Muito além da faixa e da flor no cabelo
Quem vê uma prenda pilchada muitas vezes não imagina a caminhada que existe por trás daquela faixa. Cada concorrente chega à etapa estadual depois de vencer concursos internos em entidades e regiões tradicionalistas. É uma preparação de meses — às vezes anos — estudando cultura gaúcha, história do Estado, folclore, MTG, costumes do campo, culinária, música e literatura regional.
Na Ciranda, acontecem: provas escritas, apresentações artísticas, declamação, interpretação de temas culturais, avaliações de comunicação, integração entre regiões, atividades culturais e protocolares e momentos de confraternização tradicionalista.
E tudo isso mantendo viva a essência do tradicionalismo: transmitir cultura de geração em geração.
Erechim vivendo a “Ciranda dos Sonhos”
A edição deste ano vem sendo chamada de “Ciranda dos Sonhos 2026”. A cidade de Erechim se preparou durante meses para receber milhares de tradicionalistas vindos de todas as querências do Estado. A expectativa é de mais de 2 mil pessoas circulando pelo município durante os três dias de programação.
A realização envolve o Movimento Tradicionalista Gaúcho, a Fundação Cultural Gaúcha, a 19ª Região Tradicionalista e o CTG Sentinela da Querência, além do apoio da Prefeitura Municipal de Erechim e da Secretaria Estadual da Cultura.
Um dos grandes símbolos desta edição é a atual 1ª Prenda do Rio Grande do Sul, Laura Laís Durli, justamente ligada à 19ª Região Tradicionalista, anfitriã do evento.
O coração cultural do tradicionalismo
Enquanto muita gente conhece o tradicionalismo pelos rodeios, gineteadas e fandangos, a Ciranda representa outro lado igualmente importante da cultura gaúcha: o lado intelectual e artístico do movimento.
É ali que se preservam: a pesquisa histórica, a valorização do linguajar gaúcho, o incentivo à leitura e à declamação, o ensino das tradições às novas gerações e o fortalecimento do papel da mulher dentro do tradicionalismo.
A Ciranda mostra que ser prenda vai muito além da pilcha bonita. É carregar conhecimento, postura, responsabilidade cultural e amor pelo Rio Grande.
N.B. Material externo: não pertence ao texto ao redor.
(* ===== verification/Samples.v ===== *)
(** * Concrete crates and data

    Executable instances of the third-party interfaces and a few bridges, on
    which the witnesses evaluate the definitions. *)

From S2P Require Import Prelude Order OrdMap Str Net Crates.
Open Scope Z_scope.

(** A URL is kept as text: scheme, host up to the first slash, then the path. *)
Definition sample_url : UrlCrate := {|
  Url := str;
  url_parse s := if contains_str (lit "://") s then Ok s else Err RelativeUrlWithoutBase;
  url_scheme u := match split_once_str (lit "://") u with Some (a, _) => a | None => [] end;
  url_host_str u :=
    match split_once_str (lit "://") u with
    | Some (_, r) => match split_once 47 r with Some (h, _) => Some h | None => Some r end
    | None => None
    end;
  url_port _ := None;
  url_port_or_known_default u := if starts_with (lit "https") u then Some 443 else Some 80;
  url_path u :=
    match split_once_str (lit "://") u with
    | Some (_, r) => match split_once 47 r with Some (_, p) => 47 :: p | None => [] end
    | None => []
    end;
  url_query _ := None;
|}.

Definition sample_tls : TlsCrate := {|
  server_name_ok s := negb (is_empty s) && forallb (fun c => (33 <=? c) && (c <=? 126)) s
|}.

(** Times are nanoseconds since the epoch, printed as a tagged decimal. *)
Definition sample_time : TimeCrate := {|
  OffsetDateTime := Z;
  odt_nanos t := t;
  odt_date t := t / 86400000000000;
  odt_epoch := 0;
  iso_parse s :=
    match strip_prefix (lit "T") s with
    | Some r => parse_uint u128_max r
    | None => None
    end;
  iso_format t := Some (lit "T" ++ to_dec t);
|}.

Lemma sample_time_laws :
  @TimeLaws sample_time (fun t => 0 ≤ @odt_nanos sample_time t ≤ u128_max).
Proof.
  split. intros t Ht. simpl in t, Ht. exists (lit "T" ++ to_dec t). split; [done|]. split.
  - unfold iso_parse, sample_time. rewrite strip_prefix_app. by apply parse_to_dec.
  - destruct (to_dec_word t) as [_ Hw]; [lia|]. split; [split; [done|]|done].
    by constructor.
Qed.

(** ** Bridges *)

Definition plain_bridge : BridgeLine :=
  mkBridgeLine None (SockV4 0x01020304 443) None [].
Definition obfs4_bridge : BridgeLine :=
  mkBridgeLine (Some (lit "obfs4")) (SockV4 0x05060708 9001) (Some (lit "ABCD"))
    [(lit "cert", lit "xyz")].
Definition webtunnel_bridge : BridgeLine :=
  mkBridgeLine (Some (lit "webtunnel")) (SockV6 (0x20010db8 * 2 ^ 96 + 1) 443 0 0) (Some (lit "EF"))
    [(lit "url", lit "https://example.com/secret")].

(** A printer and parser of the sample bridges. *)
Definition sample_lines : BridgeLineCrate := {|
  bridge_to_string b :=
    if bool_decide (transport b = Some (lit "obfs4")) then lit "obfs4 5.6.7.8:9001 ABCD cert=xyz"
    else if bool_decide (transport b = Some (lit "webtunnel"))
    then lit "webtunnel [2001:db8::1]:443 EF url=https://example.com/secret"
    else lit "1.2.3.4:443";
  bridge_parse s :=
    if str_eqb s (lit "obfs4 5.6.7.8:9001 ABCD cert=xyz") then Some obfs4_bridge
    else if str_eqb s (lit "webtunnel [2001:db8::1]:443 EF url=https://example.com/secret")
    then Some webtunnel_bridge
    else if str_eqb s (lit "1.2.3.4:443") then Some plain_bridge
    else None;
|}.

Lemma sample_lines_laws :
  @BridgeLineLaws sample_lines (fun b => b ∈ [plain_bridge; obfs4_bridge; webtunnel_bridge]).
Proof.
  split; intros b Hb; repeat (apply elem_of_cons in Hb as [->|Hb]);
    try (by apply not_elem_of_nil in Hb); try (vm_compute; reflexivity);
    try (vm_compute; eexists _, _; split; [reflexivity|lia]);
    by (vm_compute; repeat constructor).
Qed.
Um evento que emociona quem vive a tradição
Quem já participou sabe: a Ciranda mistura nervosismo, amizade, orgulho e emoção. Tem abraço de família, lágrima escondida no lenço, nervosismo antes das provas e aplauso sincero entre concorrentes. Porque acima da disputa existe algo maior: a preservação da cultura gaúcha.
Cada prenda que sobe ao palco leva junto sua entidade, sua região e sua história.
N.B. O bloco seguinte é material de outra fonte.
(** circuit failures are rate limited: observations of a bridge between the
    instants [first] and [last] bump its counter at most once per window (one
    bump, plus one for every full window that fits), and the counter ends at
    its old value plus the number of bumps, saturating at [u32::MAX]. *)
Theorem circuit_failures_rate_limited (s : BridgeStore) b window first last times :
  store_wf s → 0 ≤ window → first ≤ last →
  Forall (fun t => first ≤ odt_nanos t ≤ last) times →
  let '(s', n) := observe_circuit_failures s b window times in
  (Z.of_nat n - 1) * window ≤ last - first ∧
  circuit_count s' b = saturating_add u32_max (circuit_count s b) (Z.of_nat n).
Proof.
  intros Hs Hw Hfl Hts.
  assert (Forall (fun t => odt_nanos t ≤ last) times) as Hl
    by (eapply Forall_impl; [exact Hts|simpl; lia]).
  destruct (bm_get (key_of b) (entries s)) as [e|] eqn:He.
  - exact (observe_from_known _ _ _ _ _ _ _ Hs Hw Hfl Hts He).
  - exact (observe_from_unknown _ _ _ _ _ _ Hw Hfl Hts He).
Qed.

(** a bridge marked permanently unusable stays retired under every other
    observation except a circuit success of that bridge and a probe round:
    further failures, source credits, channel successes and verifications keep
    the mark. *)
Theorem retirement_is_kept (s : BridgeStore) (b : BridgeLine) (ev : event) :
  is_retired s b = true →
  (match ev with
   | ProbeRound _ _ _ _ _ _ => False
   | CircuitSuccess b' _ => key_of b' ≠ key_of b
   | _ => True
   end) →
  is_retired (apply_event s ev) b = true.
Proof.
  unfold is_retired. destruct (bm_get (key_of b) (entries s)) as [e|] eqn:He; [|done].
  intros Hr Hev. destruct ev; simpl in *; try done.
  - rewrite note_circuit_failure_at_get, He. case_decide; simpl; [|done].
    destruct (window <=? _); [|done]. by apply retired_saturates.
  - rewrite bm_get_upsert. case_decide as Hk; [|by rewrite He]. done.
  - rewrite bm_get_upsert. case_decide as Hk; [|by rewrite He]. by rewrite <-Hk, He.
  - rewrite bm_get_modify, He, decide_False by congruence. done.
  - rewrite bm_get_modify. case_decide as Hk; [|by rewrite He]. by rewrite <-Hk, He.
  - rewrite bm_get_modify. case_decide as Hk; [|by rewrite He]. by rewrite <-Hk, He.
  - rewrite bm_get_modify. case_decide as Hk; [|by rewrite He]. by rewrite <-Hk, He.
Qed.

(** every probe round forgets every retirement.  The mark is the largest
    [u32], so an entry that carries it is over any circuit-failure threshold,
    also over [u32::MAX], which two callers pass to mean that nothing is to be
    pruned; after the round no bridge is reported as retired. *)
Theorem probe_round_forgets_retirements (s : BridgeStore) probed alive now window mf mcf b :
  store_wf s → Forall (fun bl => 0 ≤ bl.2) alive → in_u u32_max mcf →
  is_retired (note_probe_round s probed alive now window mf mcf).1 b = false.
Proof.
  intros Hs Ha Hmcf. unfold note_probe_round, is_retired.
  rewrite prune_get by by apply round_loops_wf.
  destruct (bm_get _ _) as [e|]; [|done]. destruct (is_dead mf mcf e) eqn:Hd; [done|].
  unfold is_dead in Hd. boolprop. unfold entry_is_retired, RETIRED_CIRCUIT_FAILS, in_u in *.
  apply Z.eqb_neq. lia.
Qed.
End Store.

(** ** Witnesses *)

Section Witnesses.
#[local] Existing Instance sample_url.
#[local] Existing Instance sample_tls.
#[local] Existing Instance sample_time.

Definition sample_events : list event :=
  [ SourceSeen plain_bridge (lit "collector") 5;
    ProbeRound [plain_bridge; obfs4_bridge] [(obfs4_bridge, 7)] 10 3 4 4;
    PermanentFailure webtunnel_bridge 12 ].
Definition sample_store : BridgeStore := run (mkStore [] []) sample_events.

Lemma sample_events_ok : Forall event_ok sample_events.
Proof.
  repeat (apply Forall_cons; split); try apply Forall_nil_2; simpl; try done.
  split; [repeat constructor; simpl; lia|]. unfold in_u, u32_max. lia.
Qed.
E quando a chama crioula da cultura passa de uma geração pra outra, o Rio Grande segue vivo.
O Rio Grande se encontra em Erechim
Neste fim de semana, Erechim não recebe apenas um evento. Recebe o encontro de sotaques, costumes e querências de todo o Estado. Da campanha à serra, das missões ao litoral, o Rio Grande se reúne em torno daquilo que tem de mais valioso: sua identidade cultural.
A 55ª Ciranda Cultural de Prendas reafirma que tradição não é viver no passado. É manter viva a memória do povo enquanto se prepara o futuro.
E enquanto houver uma prenda estudando nossas raízes, declamando nossa poesia e defendendo a cultura do pago, o Rio Grande seguirá firme — de pé, de bota e de alma crioula.